Evolving customer relationships through your digital sales platform

The importance of visitor intent for personalised retail experiences

Personalisation is the art of tailoring products, services and delivery to each visitor elevating your digital sales platforms to a new state of direct engagement. With 40% of consumers found to leave websites after being overwhelmed by options, the ‘paradox of choice’ is clearly causing friction with the shopper.  While reducing choices has been found to increase conversions, simply removing products may not help you to reach your commercial goals.

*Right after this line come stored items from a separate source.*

(** * Obs / Od: observables with level-ordered re-evaluation, and the
      component layer of the observables-based vDOM.

    A shallow embedding of [Obs.ts] and of the component and keyed-children
    parts of [Od.ts], with the properties of the specification proved (or
    refuted) against it. *)

From Stdlib Require Import ZArith Lia.
From stdpp Require Import gmap strings list pretty.
Lemma sameFlyoutAndDepth_placeNewBlock_ (oldBlock : Block) :
  rendered oldBlock = true ->
  maintains sameFlyoutAndDepth (placeNewBlock_ oldBlock).
Proof.
  intros Hr. unfold placeNewBlock_. rewrite Hr. cbn [negb].
  apply maintains_bind; [exact _| |intros _].
  { unfold setResizesEnabled. repeat maintains_step. }
  apply maintains_bind; [exact _| |intros block].
  - unfold blocks.append.
    apply maintains_bind; [exact _|apply maintains_get; exact _|intros w].
    destruct (instantiate_typed (blocks.save oldBlock) (nextUid w) (typed_save _))
      as (block & uid' & ->).
    repeat first [ apply sameFlyoutAndDepth_createVariables_target
                 | apply sameFlyoutAndDepth_fire
                 | maintains_step ].
  - unfold positionNewBlock_, moveTo. repeat maintains_step.
Qed.

(** The part of [createBlock] before the flyout is closed or filtered. *)
Lemma createBlock_flyout_side (originalBlock : Block) (w : World) :
  rendered originalBlock = true ->
  exists newBlock w1,
    sameFlyoutAndDepth w w1
    /\ createBlock originalBlock w
       = ((if autoClose w then hide else filterForCapacity_);; ret newBlock) w1.
Proof.
  intros Hr. unfold createBlock.
  do 3 (erewrite bind_run by reflexivity).
  match goal with
  | |- context [bind (try_finally _ _) _ ?w0] =>
      destruct (sameFlyoutAndDepth_placeNewBlock_ originalBlock Hr w0)
        as (newBlock & wp & Hrun & Hp)
  end.
  erewrite bind_run by (eapply try_finally_run; [exact Hrun|reflexivity]).
  do 3 (erewrite bind_run by reflexivity).
  match goal with
  | |- context [bind (if ?c then ?m else ret tt) _ ?w0] =>
      assert (Hfire : maintains sameFlyoutAndDepth (if c then m else ret tt))
        by (repeat first [ apply sameFlyoutAndDepth_fire
                         | unfold eventUtils.setGroup_true, genUid; maintains_step ]);
      destruct (Hfire w0) as ([] & w1 & Hrun1 & H1)
  end.
  erewrite bind_run by exact Hrun1.
  erewrite bind_run by reflexivity.
  assert (Hw1 : sameFlyoutAndDepth w w1).
  { etransitivity; [|exact H1].
    destruct Hp as (P1 & P2 & P3 & P4 & P5 & P6).
    destruct wp as [? ? ? ? ? ? ? ? ? ? ? ? ? ? ? [d g q] ? ?];
      destruct w as [? ? ? ? ? ? ? ? ? ? ? ? ? ? ? [d0 g0 q0] ? ?];
      cbn in *. subst. repeat split; reflexivity. }
  exists newBlock, w1. split; [exact Hw1|].
  destruct Hw1 as (_ & -> & _). reflexivity.
Qed.
(** * The Bravyi-Kitaev Super-Fast mapper of qiskit-nature, in Rocq

    A shallow embedding of
    [qiskit_nature/mappers/second_quantization/bksf.py]: the term
    classifier, the graph builder, the two edge operators [A(i,j)] and
    [B(i)], the five conversion formulas and the term loop, and of the two
    index-order converters of [_electronic_integrals_utils.py], followed by
    the properties of the specification that are settled on them and by
    further properties of the code. *)

From Stdlib Require Import ZArith QArith Qcanon Ascii String Sorted.
From stdpp Require Import base decidable option list gmap strings sorting.

Close Scope Qc_scope.
Close Scope Q_scope.
Open Scope nat_scope.

(** * Python exceptions and fallible results *)

(** An argument of an exception that is raised with several arguments:
    a string or an integer. *)
Inductive exn_arg : Type :=
  | ArgStr (s : string)
  | ArgInt (n : Z).

(** [ValueError msg] is [ValueError(msg)], raised with a message alone;
    [ValueErrorArgs [a1; ...; an]] is [ValueError(a1, ..., an)]. *)
Inductive exn : Type :=
  | ValueError (msg : string)
  | ValueErrorArgs (args : list exn_arg)
  | IndexError
  | TypeError.

Inductive result (A : Type) : Type :=
  | Ok (a : A)
  | Raise (e : exn).
Arguments Ok {A} a.
Arguments Raise {A} e.

Definition bind {A B : Type} (m : result A) (k : A -> result B) : result B :=
  match m with
  | Ok a => k a
  | Raise e => Raise e
  end.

True customer intimacy is the way forward, with 70% of consumers stating “connected processes – such as contextualised engagement based on earlier interactions – are very important” in securing their booking. Personalisation allows businesses to significantly enhance the customer’s shopping experience, directly appealing to their intent and search requirements, based on their distinct profile.

Visitor intent – the why behind the what

Often considered the great unknown, marketers have spent their time understanding shopper intent. However first party data collection gathers engagement signals to create clear and distinct profiles of your users, and through AI begin learning what these signals reveal about your products and your visitors’ expectations.

AI algorithms are especially powerful at crunching data in real-time, providing a live view of your booking performance, revenue generation and attribution to commercial goals, enabling you to become agile and more responsive to market conditions.

Defining intent categories

Let’s take the travel retail sector as an experience, we split shoppers into four distinct intent categories to enable personalisation algorithms to respond to each stage of the booking cycle. This allows travel companies to prepare their product portfolio, offers, promotions, and customer communications to be deployed at the right time to the most relevant visitor.

Looker – the visitor is looking to be inspired and explores various travel options; they are visiting for informational purposes. AI should convert them to Planners by presenting a variety of messages and products that further build and enrich predictive visitor profiles.

Planner – the visitor is now defining the exact product. Your intent signals should tell you the type of holiday they are looking for, the size of the party, their approximate budget and intended destination, to promote the most suitable products.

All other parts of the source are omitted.